⟨

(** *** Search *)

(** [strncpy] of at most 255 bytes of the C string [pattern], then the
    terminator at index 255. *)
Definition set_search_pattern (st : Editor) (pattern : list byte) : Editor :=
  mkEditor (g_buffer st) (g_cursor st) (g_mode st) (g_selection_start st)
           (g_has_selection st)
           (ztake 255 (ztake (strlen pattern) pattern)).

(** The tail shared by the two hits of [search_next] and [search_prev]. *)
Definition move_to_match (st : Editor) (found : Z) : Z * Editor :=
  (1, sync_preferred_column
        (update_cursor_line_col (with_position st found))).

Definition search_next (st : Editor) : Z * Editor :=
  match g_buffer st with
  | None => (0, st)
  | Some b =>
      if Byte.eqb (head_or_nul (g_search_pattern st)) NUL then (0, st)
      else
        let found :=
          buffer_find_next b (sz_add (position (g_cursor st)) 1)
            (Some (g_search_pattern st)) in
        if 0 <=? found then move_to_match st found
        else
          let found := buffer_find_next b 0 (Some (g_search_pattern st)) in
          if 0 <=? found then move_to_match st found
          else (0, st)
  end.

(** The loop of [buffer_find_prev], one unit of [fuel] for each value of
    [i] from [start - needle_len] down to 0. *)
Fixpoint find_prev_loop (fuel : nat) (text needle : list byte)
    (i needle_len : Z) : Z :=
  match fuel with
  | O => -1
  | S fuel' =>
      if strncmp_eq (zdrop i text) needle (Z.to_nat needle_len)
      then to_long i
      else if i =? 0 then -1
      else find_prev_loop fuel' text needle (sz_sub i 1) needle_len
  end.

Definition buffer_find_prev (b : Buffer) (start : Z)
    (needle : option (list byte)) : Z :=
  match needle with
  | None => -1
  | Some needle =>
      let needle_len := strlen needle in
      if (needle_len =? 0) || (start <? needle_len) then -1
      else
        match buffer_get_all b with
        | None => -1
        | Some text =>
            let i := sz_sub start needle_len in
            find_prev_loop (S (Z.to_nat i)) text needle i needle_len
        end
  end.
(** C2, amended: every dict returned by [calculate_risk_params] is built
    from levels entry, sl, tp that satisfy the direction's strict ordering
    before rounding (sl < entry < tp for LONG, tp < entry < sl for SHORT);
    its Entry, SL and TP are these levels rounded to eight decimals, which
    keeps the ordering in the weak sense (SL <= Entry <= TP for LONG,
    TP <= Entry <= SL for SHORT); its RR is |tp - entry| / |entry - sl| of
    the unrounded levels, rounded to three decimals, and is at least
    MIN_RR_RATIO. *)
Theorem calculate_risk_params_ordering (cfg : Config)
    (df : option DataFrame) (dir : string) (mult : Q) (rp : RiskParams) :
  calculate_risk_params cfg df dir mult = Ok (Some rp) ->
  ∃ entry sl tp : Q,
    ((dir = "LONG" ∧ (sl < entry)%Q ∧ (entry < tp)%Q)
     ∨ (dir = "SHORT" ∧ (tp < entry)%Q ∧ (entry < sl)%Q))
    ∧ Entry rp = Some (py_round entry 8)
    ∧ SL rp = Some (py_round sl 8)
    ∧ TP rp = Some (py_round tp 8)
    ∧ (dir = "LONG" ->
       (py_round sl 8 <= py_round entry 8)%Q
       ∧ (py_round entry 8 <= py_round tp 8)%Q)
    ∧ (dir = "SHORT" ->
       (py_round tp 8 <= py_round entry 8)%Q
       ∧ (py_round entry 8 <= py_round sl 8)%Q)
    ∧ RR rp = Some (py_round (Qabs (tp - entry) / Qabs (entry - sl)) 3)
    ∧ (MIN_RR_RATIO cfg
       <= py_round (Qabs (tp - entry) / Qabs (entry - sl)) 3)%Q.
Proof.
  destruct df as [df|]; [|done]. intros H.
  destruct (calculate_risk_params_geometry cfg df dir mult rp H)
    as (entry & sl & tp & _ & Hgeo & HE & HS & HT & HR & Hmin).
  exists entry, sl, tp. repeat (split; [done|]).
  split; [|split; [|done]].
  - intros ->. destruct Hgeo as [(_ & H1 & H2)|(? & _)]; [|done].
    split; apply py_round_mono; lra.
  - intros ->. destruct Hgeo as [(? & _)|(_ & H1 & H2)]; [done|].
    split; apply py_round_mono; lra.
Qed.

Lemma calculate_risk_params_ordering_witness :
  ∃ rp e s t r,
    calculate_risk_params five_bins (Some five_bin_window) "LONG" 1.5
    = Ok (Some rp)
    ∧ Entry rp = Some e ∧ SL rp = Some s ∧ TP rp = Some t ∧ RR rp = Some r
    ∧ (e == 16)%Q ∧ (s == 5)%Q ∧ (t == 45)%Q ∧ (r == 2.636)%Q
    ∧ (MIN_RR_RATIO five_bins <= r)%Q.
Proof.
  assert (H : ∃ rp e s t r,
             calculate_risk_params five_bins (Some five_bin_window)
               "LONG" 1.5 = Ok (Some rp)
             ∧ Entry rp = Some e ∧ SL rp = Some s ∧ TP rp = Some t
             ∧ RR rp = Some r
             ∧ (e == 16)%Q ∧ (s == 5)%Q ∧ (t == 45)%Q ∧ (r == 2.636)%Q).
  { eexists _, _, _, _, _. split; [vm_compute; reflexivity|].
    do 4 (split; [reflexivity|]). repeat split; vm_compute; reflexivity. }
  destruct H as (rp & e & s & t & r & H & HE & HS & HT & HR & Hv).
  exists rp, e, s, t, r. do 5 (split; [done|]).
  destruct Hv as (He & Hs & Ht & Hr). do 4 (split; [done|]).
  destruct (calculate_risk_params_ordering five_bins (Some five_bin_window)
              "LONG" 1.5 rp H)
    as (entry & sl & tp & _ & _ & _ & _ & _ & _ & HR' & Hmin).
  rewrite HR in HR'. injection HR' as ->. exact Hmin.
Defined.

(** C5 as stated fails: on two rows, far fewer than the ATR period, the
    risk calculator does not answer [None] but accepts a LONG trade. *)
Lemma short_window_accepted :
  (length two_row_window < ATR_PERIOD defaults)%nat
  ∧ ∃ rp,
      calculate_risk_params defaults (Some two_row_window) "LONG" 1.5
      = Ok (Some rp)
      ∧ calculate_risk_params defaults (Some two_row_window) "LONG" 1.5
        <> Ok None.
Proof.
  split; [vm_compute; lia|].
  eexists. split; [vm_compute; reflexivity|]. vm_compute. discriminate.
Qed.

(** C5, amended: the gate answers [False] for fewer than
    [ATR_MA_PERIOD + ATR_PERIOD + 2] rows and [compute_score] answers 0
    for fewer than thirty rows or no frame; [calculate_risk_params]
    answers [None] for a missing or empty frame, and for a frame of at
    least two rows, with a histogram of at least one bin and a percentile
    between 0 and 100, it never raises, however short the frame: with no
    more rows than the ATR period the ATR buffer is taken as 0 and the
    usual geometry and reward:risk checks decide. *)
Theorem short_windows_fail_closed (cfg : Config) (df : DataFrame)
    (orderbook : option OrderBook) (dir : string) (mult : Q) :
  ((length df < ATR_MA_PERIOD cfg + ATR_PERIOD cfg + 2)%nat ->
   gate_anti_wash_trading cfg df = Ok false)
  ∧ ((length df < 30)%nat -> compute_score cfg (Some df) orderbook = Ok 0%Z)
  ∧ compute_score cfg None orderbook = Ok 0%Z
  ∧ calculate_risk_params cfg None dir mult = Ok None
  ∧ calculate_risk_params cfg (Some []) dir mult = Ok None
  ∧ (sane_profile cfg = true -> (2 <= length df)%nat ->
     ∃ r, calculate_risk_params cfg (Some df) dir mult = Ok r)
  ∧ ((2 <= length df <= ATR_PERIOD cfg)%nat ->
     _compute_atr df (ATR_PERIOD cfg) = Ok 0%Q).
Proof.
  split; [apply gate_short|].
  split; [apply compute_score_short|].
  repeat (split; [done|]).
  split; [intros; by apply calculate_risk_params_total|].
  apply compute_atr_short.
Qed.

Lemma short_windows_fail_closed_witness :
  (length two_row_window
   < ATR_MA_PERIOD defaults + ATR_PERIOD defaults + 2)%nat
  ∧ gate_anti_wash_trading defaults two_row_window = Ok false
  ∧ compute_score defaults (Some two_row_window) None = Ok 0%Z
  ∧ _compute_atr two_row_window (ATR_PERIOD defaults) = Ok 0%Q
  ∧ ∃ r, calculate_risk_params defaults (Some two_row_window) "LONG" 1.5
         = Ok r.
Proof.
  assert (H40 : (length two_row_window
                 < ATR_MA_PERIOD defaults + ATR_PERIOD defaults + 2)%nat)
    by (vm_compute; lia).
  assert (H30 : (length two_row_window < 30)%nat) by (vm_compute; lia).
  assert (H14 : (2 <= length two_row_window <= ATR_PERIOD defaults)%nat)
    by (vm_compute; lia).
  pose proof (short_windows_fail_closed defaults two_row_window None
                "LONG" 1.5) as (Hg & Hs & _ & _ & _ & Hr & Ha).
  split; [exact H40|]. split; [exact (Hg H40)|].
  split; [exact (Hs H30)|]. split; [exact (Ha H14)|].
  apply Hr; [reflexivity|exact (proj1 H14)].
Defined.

⟩

WORK TASK = Using the data above, extract exactly the lines from the one that holds "(py_round sl 8 <= py_round entry 8)%Q" to the one that holds "destruct df as [df|]; [|done]. intros H.", both ends included, and no others.

EXERCISE RESULT =
       (py_round sl 8 <= py_round entry 8)%Q
       ∧ (py_round entry 8 <= py_round tp 8)%Q)
    ∧ (dir = "SHORT" ->
       (py_round tp 8 <= py_round entry 8)%Q
       ∧ (py_round entry 8 <= py_round sl 8)%Q)
    ∧ RR rp = Some (py_round (Qabs (tp - entry) / Qabs (entry - sl)) 3)
    ∧ (MIN_RR_RATIO cfg
       <= py_round (Qabs (tp - entry) / Qabs (entry - sl)) 3)%Q.
Proof.
  destruct df as [df|]; [|done]. intros H.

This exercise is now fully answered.